---- MATERIAL SHOWN
(** * precip-monitor: the weather client, the observation logger, the sync
    loop, the site store, the site form and the compass label of
    [src/App.jsx], embedded and verified.
    JavaScript numbers are IEEE 754 binary64 values.  They are modelled by
    the specification floats of the standard library ([spec_float] with 53
    bits of precision and exponents up to 1024), whose operations are plain
    functions: every arithmetic step below rounds as the JavaScript engine
    rounds it.  Asynchronous functions are computations over the state of
    the program that return, throw, or stay suspended at an [await]. *)

From Stdlib Require Import ZArith Lia Bool.
From Stdlib Require Import Floats.SpecFloat.
From stdpp Require Import gmap strings pretty list fin_maps.

Open Scope Z_scope.

(* ===================================================================== *)
(** * JavaScript numbers *)
(* ===================================================================== *)

Definition prec : Z := 53.
Definition emax : Z := 1024.

Abbreviation number := spec_float.

Definition js_add : number -> number -> number := SFadd prec emax.
Definition js_mul : number -> number -> number := SFmul prec emax.
Definition js_div : number -> number -> number := SFdiv prec emax.

(** [a <= b] and [a >= b] on numbers: false as soon as one side is NaN. *)
Definition js_le (a b : number) : bool := SFleb a b.
Definition js_ge (a b : number) : bool := SFleb b a.

(** The double whose value is the integer [n] (exact when |n| < 2^53). *)
Definition of_Z (n : Z) : number := binary_normalize prec emax n 0 false.

(** The double denoted by the decimal literal [m / 10^k].  [m] and [10^k]
    are exact doubles for the literals of this program and division rounds
    correctly, so this is the nearest double, the value the parser yields. *)
Definition lit (m : Z) (k : Z) : number := js_div (of_Z m) (of_Z (10 ^ k)).

Definition isNaN (x : number) : bool :=
  match x with S754_nan => true | _ => false end.

(** Truthiness of a number: [0], [-0] and [NaN] are falsy. *)
Definition truthy (x : number) : bool :=
  match x with
  | S754_zero _ | S754_nan => false
  | _ => true
  end.

(** [Math.round]: the integral number closest to [x], ties towards
    +infinity; NaN, the infinities, the zeros and integral values are
    returned as they are, and a result of zero keeps the sign of [x]. *)
Definition Math_round (x : number) : number :=
  match x with
  | S754_finite s m e =>
      if 0 <=? e then x
      else
        let n := (2 * cond_Zopp s (Zpos m) + 2 ^ (- e)) / 2 ^ (1 - e) in
        if n =? 0 then S754_zero s else of_Z n
  | _ => x
  end.

(** The remainder operator [a % b] (the sign of the result is the sign of
    the dividend; the result is exact). *)
Definition js_rem (a b : number) : number :=
  match a, b with
  | S754_nan, _ | _, S754_nan => S754_nan
  | S754_infinity _, _ => S754_nan
  | _, S754_zero _ => S754_nan
  | S754_zero _, _ => a
  | S754_finite _ _ _, S754_infinity _ => a
  | S754_finite sa ma ea, S754_finite _ mb eb =>
      let e := Z.min ea eb in
      let r := Z.rem (Zpos ma * 2 ^ (ea - e)) (Zpos mb * 2 ^ (eb - e)) in
      if r =? 0 then S754_zero sa
      else binary_normalize prec emax (cond_Zopp sa r) e false
  end.

(** The array index a number denotes when it is used as a property key
    of an array: a non-negative integral value (and [-0] reads slot 0). *)
Definition array_index (x : number) : option nat :=
  match x with
  | S754_zero _ => Some 0%nat
  | S754_finite false m e =>
      if 0 <=? e then Some (Z.to_nat (Zpos m * 2 ^ e))
      else if (Zpos m) mod 2 ^ (- e) =? 0 then Some (Z.to_nat (Zpos m / 2 ^ (- e)))
      else None
  | _ => None
  end.

(* ===================================================================== *)
(** * Promises, exceptions and asynchronous functions *)
(* ===================================================================== *)

Definition Time := Z.

(** What an [async] function or an awaited promise can throw: an [Error]
    object, by its message. *)
Inductive Exn : Type :=
  | Error (message : string).

(** How a promise handed out by the outside world ends: it resolves, it
    rejects, or it never settles. *)
Inductive Outcome (A : Type) : Type :=
  | Resolved (a : A)
  | Rejected (e : Exn)
  | Pending.
Arguments Resolved {A} a.
Arguments Rejected {A} e.
Arguments Pending {A}.

(** How a run of an [async] function ends: it returns, it throws, or it
    stays suspended at an [await] whose promise never settles. *)
Inductive Result (A : Type) : Type :=
  | Returned (a : A)
  | Threw (e : Exn)
  | Blocked.
Arguments Returned {A} a.
Arguments Threw {A} e.
Arguments Blocked {A}.

(** An asynchronous computation over a program state [St]. *)
Definition M (St A : Type) : Type := St -> St * Result A.

Definition ret {St A} (a : A) : M St A := fun s => (s, Returned a).

Definition bind {St A B} (m : M St A) (k : A -> M St B) : M St B :=
  fun s =>
    match m s with
    | (s', Returned a) => k a s'
    | (s', Threw e) => (s', Threw e)
    | (s', Blocked) => (s', Blocked)
    end.

Definition throw {St A} (e : Exn) : M St A := fun s => (s, Threw e).

(** [await p] *)
Definition await {St A} (p : Outcome A) : M St A :=
  fun s =>
    match p with
    | Resolved a => (s, Returned a)
    | Rejected e => (s, Threw e)
    | Pending => (s, Blocked)
    end.

(** [try { m } catch (e) { h e }] *)
Definition try_catch {St A} (m : M St A) (h : Exn -> M St A) : M St A :=
  fun s =>
    match m s with
    | (s', Threw e) => h e s'
    | r => r
    end.

Definition modify {St} (f : St -> St) : M St unit := fun s => (f s, Returned tt).

Notation "x <- c1 ;; c2" := (bind c1 (fun x => c2))
  (at level 100, c1 at next level, right associativity).
Notation "c1 ;; c2" := (bind c1 (fun _ => c2))
  (at level 100, right associativity).

(* ===================================================================== *)
(** * Data model *)
(* ===================================================================== *)

(** A monitored site, as [loadSites] builds it: [{ id, name, state, lat, lon }]. *)
Record Site : Type := {
  site_id : string;
  site_name : string;
  site_state : string;
  site_lat : number;
  site_lon : number;
}.

(** The object [fetchWeatherData] returns.  [None] is JavaScript's [null]. *)
Record Weather : Type := {
  precip24hr : number;
  tempF : option number;
  humidity : option number;
  dewPointF : option number;
  windSpeedMph : option number;
  windDir : option number;
}.

(** One hourly series of the response: an array of numbers and nulls. *)
Abbreviation series := (list (option number)).

(** [data.hourly]; a member that the response lacks is [None]. *)
Record Hourly : Type := {
  precipitation : option series;
  temperature_2m : option series;
  relative_humidity_2m : option series;
  dew_point_2m : option series;
  wind_speed_10m : option series;
  wind_direction_10m : option series;
}.

(** The parsed response body [data]. *)
Record Forecast : Type := { hourly : option Hourly }.

(** The request [fetchWeatherData] sends, by its query parameters. *)
Record Request : Type := {
  latitude : number;
  longitude : number;
  hourly_params : string;
  timezone : string;
  past_hours : Z;
  forecast_hours : Z;
}.

(** The HTTP response: its status and the promise [res.json()]. *)
Record Response : Type := {
  status : Z;
  json : Outcome Forecast;
}.

(** [res.ok]: the status is in the range 200-299. *)
Definition ok (res : Response) : bool :=
  (200 <=? status res) && (status res <=? 299).

(** A document of the [observations] collection. *)
Record Observation : Type := {
  obs_siteId : string;
  obs_weather : Weather;
  obs_timestamp : Time;
}.

(** What the program does to the outside world, in the order it does it. *)
Inductive Event : Type :=
  | EvFetch (req : Request)
  | EvAddDoc (collection : string) (doc : Observation)
  | EvDelay (ms : Z)
  | EvConsoleError (message : string) (e : Exn).

(** The outside world as one call sees it: how the weather service
    answers a request, how Firestore answers an [addDoc], and the clock. *)
Record World : Type := {
  http : Request -> Outcome Response;
  firestore_add : string -> Observation -> Outcome string;
  now : Time;
}.

(* ===================================================================== *)
(** * Constants and unit conversion *)
(* ===================================================================== *)

Definition MM_TO_INCHES : number := lit 393701 7.
Definition FETCH_DELAY : Z := 100.
Definition WEATHER_PARAMS : string :=
  "precipitation,temperature_2m,relative_humidity_2m,dew_point_2m,wind_speed_10m,wind_direction_10m".

(** [Math.round((c * 9 / 5 + 32) * 10) / 10], or [null] for [null]. *)
Definition celsiusToFahrenheit (c : option number) : option number :=
  match c with
  | Some c =>
      Some (js_div
              (Math_round
                 (js_mul (js_add (js_div (js_mul c (of_Z 9)) (of_Z 5)) (of_Z 32))
                         (of_Z 10)))
              (of_Z 10))
  | None => None
  end.

(** [Math.round(k * 0.621371 * 10) / 10], or [null] for [null]. *)
Definition kphToMph (k : option number) : option number :=
  match k with
  | Some k =>
      Some (js_div
              (Math_round (js_mul (js_mul k (lit 621371 6)) (of_Z 10)))
              (of_Z 10))
  | None => None
  end.

(** [arr && arr.length > 0 ? arr[arr.length - 1] : null] *)
Definition lastVal (arr : option series) : option number :=
  match arr with
  | Some a =>
      if (0 <? Z.of_nat (length a))
      then mjoin (a !! (length a - 1)%nat)
      else None
  | None => None
  end.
--------
▶ WHAT IS EXPECTED: Within the listing above, the lines holding "status" should be counted. Give only the number.

▶ EXPECTED ANSWER: 4